__Your objective__
The answer must be the data, repeated exactly.

(Collected data)
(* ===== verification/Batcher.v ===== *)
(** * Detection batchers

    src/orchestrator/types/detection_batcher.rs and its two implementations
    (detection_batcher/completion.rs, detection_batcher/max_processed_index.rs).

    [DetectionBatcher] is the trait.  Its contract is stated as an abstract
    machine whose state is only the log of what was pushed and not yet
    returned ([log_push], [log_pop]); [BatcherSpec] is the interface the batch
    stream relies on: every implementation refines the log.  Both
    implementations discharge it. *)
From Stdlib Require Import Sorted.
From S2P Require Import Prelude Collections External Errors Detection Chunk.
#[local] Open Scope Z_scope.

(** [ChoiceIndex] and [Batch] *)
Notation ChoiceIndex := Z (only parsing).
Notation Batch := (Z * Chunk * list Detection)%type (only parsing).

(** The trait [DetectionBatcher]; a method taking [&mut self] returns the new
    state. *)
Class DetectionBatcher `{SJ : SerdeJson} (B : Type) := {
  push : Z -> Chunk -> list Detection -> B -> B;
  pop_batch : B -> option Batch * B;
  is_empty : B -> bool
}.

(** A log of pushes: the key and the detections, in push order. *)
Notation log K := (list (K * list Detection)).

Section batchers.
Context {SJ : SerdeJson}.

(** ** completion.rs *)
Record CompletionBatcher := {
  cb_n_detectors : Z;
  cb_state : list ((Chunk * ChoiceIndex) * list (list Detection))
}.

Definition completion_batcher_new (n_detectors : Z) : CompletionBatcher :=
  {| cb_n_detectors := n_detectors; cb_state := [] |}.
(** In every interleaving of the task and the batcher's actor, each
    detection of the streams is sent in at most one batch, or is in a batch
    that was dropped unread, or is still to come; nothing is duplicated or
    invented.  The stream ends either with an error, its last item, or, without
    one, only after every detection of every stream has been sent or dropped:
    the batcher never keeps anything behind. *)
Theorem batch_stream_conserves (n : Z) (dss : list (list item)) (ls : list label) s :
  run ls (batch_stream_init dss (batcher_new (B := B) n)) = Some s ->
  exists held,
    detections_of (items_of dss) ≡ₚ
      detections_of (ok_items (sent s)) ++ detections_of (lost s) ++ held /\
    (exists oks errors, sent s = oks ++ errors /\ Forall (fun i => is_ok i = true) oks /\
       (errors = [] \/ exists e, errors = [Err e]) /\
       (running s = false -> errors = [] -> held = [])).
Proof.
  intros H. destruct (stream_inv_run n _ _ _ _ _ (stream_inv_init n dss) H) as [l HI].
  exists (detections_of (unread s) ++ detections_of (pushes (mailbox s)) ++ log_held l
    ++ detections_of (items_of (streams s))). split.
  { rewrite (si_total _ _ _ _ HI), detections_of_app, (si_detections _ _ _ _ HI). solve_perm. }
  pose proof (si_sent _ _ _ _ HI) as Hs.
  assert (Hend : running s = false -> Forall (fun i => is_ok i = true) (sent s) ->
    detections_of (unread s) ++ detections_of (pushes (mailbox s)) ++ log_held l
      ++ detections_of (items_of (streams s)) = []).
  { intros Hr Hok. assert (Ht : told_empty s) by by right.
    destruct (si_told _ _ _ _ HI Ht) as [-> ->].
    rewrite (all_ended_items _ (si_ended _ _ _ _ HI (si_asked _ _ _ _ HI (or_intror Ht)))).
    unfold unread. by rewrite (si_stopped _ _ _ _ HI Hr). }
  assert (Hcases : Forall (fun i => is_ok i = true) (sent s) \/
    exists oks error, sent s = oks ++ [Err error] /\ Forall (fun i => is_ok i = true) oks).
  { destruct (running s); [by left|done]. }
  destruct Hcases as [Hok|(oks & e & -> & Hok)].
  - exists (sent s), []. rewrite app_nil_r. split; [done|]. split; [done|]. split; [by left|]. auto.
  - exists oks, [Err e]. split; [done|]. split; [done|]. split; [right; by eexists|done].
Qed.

__Task result__
(* ===== verification/Batcher.v ===== *)
(** * Detection batchers

    src/orchestrator/types/detection_batcher.rs and its two implementations
    (detection_batcher/completion.rs, detection_batcher/max_processed_index.rs).

    [DetectionBatcher] is the trait.  Its contract is stated as an abstract
    machine whose state is only the log of what was pushed and not yet
    returned ([log_push], [log_pop]); [BatcherSpec] is the interface the batch
    stream relies on: every implementation refines the log.  Both
    implementations discharge it. *)
From Stdlib Require Import Sorted.
From S2P Require Import Prelude Collections External Errors Detection Chunk.
#[local] Open Scope Z_scope.

(** [ChoiceIndex] and [Batch] *)
Notation ChoiceIndex := Z (only parsing).
Notation Batch := (Z * Chunk * list Detection)%type (only parsing).

(** The trait [DetectionBatcher]; a method taking [&mut self] returns the new
    state. *)
Class DetectionBatcher `{SJ : SerdeJson} (B : Type) := {
  push : Z -> Chunk -> list Detection -> B -> B;
  pop_batch : B -> option Batch * B;
  is_empty : B -> bool
}.

(** A log of pushes: the key and the detections, in push order. *)
Notation log K := (list (K * list Detection)).

Section batchers.
Context {SJ : SerdeJson}.

(** ** completion.rs *)
Record CompletionBatcher := {
  cb_n_detectors : Z;
  cb_state : list ((Chunk * ChoiceIndex) * list (list Detection))
}.

Definition completion_batcher_new (n_detectors : Z) : CompletionBatcher :=
  {| cb_n_detectors := n_detectors; cb_state := [] |}.
(** In every interleaving of the task and the batcher's actor, each
    detection of the streams is sent in at most one batch, or is in a batch
    that was dropped unread, or is still to come; nothing is duplicated or
    invented.  The stream ends either with an error, its last item, or, without
    one, only after every detection of every stream has been sent or dropped:
    the batcher never keeps anything behind. *)
Theorem batch_stream_conserves (n : Z) (dss : list (list item)) (ls : list label) s :
  run ls (batch_stream_init dss (batcher_new (B := B) n)) = Some s ->
  exists held,
    detections_of (items_of dss) ≡ₚ
      detections_of (ok_items (sent s)) ++ detections_of (lost s) ++ held /\
    (exists oks errors, sent s = oks ++ errors /\ Forall (fun i => is_ok i = true) oks /\
       (errors = [] \/ exists e, errors = [Err e]) /\
       (running s = false -> errors = [] -> held = [])).
Proof.
  intros H. destruct (stream_inv_run n _ _ _ _ _ (stream_inv_init n dss) H) as [l HI].
  exists (detections_of (unread s) ++ detections_of (pushes (mailbox s)) ++ log_held l
    ++ detections_of (items_of (streams s))). split.
  { rewrite (si_total _ _ _ _ HI), detections_of_app, (si_detections _ _ _ _ HI). solve_perm. }
  pose proof (si_sent _ _ _ _ HI) as Hs.
  assert (Hend : running s = false -> Forall (fun i => is_ok i = true) (sent s) ->
    detections_of (unread s) ++ detections_of (pushes (mailbox s)) ++ log_held l
      ++ detections_of (items_of (streams s)) = []).
  { intros Hr Hok. assert (Ht : told_empty s) by by right.
    destruct (si_told _ _ _ _ HI Ht) as [-> ->].
    rewrite (all_ended_items _ (si_ended _ _ _ _ HI (si_asked _ _ _ _ HI (or_intror Ht)))).
    unfold unread. by rewrite (si_stopped _ _ _ _ HI Hr). }
  assert (Hcases : Forall (fun i => is_ok i = true) (sent s) \/
    exists oks error, sent s = oks ++ [Err error] /\ Forall (fun i => is_ok i = true) oks).
  { destruct (running s); [by left|done]. }
  destruct Hcases as [Hok|(oks & e & -> & Hok)].
  - exists (sent s), []. rewrite app_nil_r. split; [done|]. split; [done|]. split; [by left|]. auto.
  - exists oks, [Err e]. split; [done|]. split; [done|]. split; [right; by eexists|done].
Qed.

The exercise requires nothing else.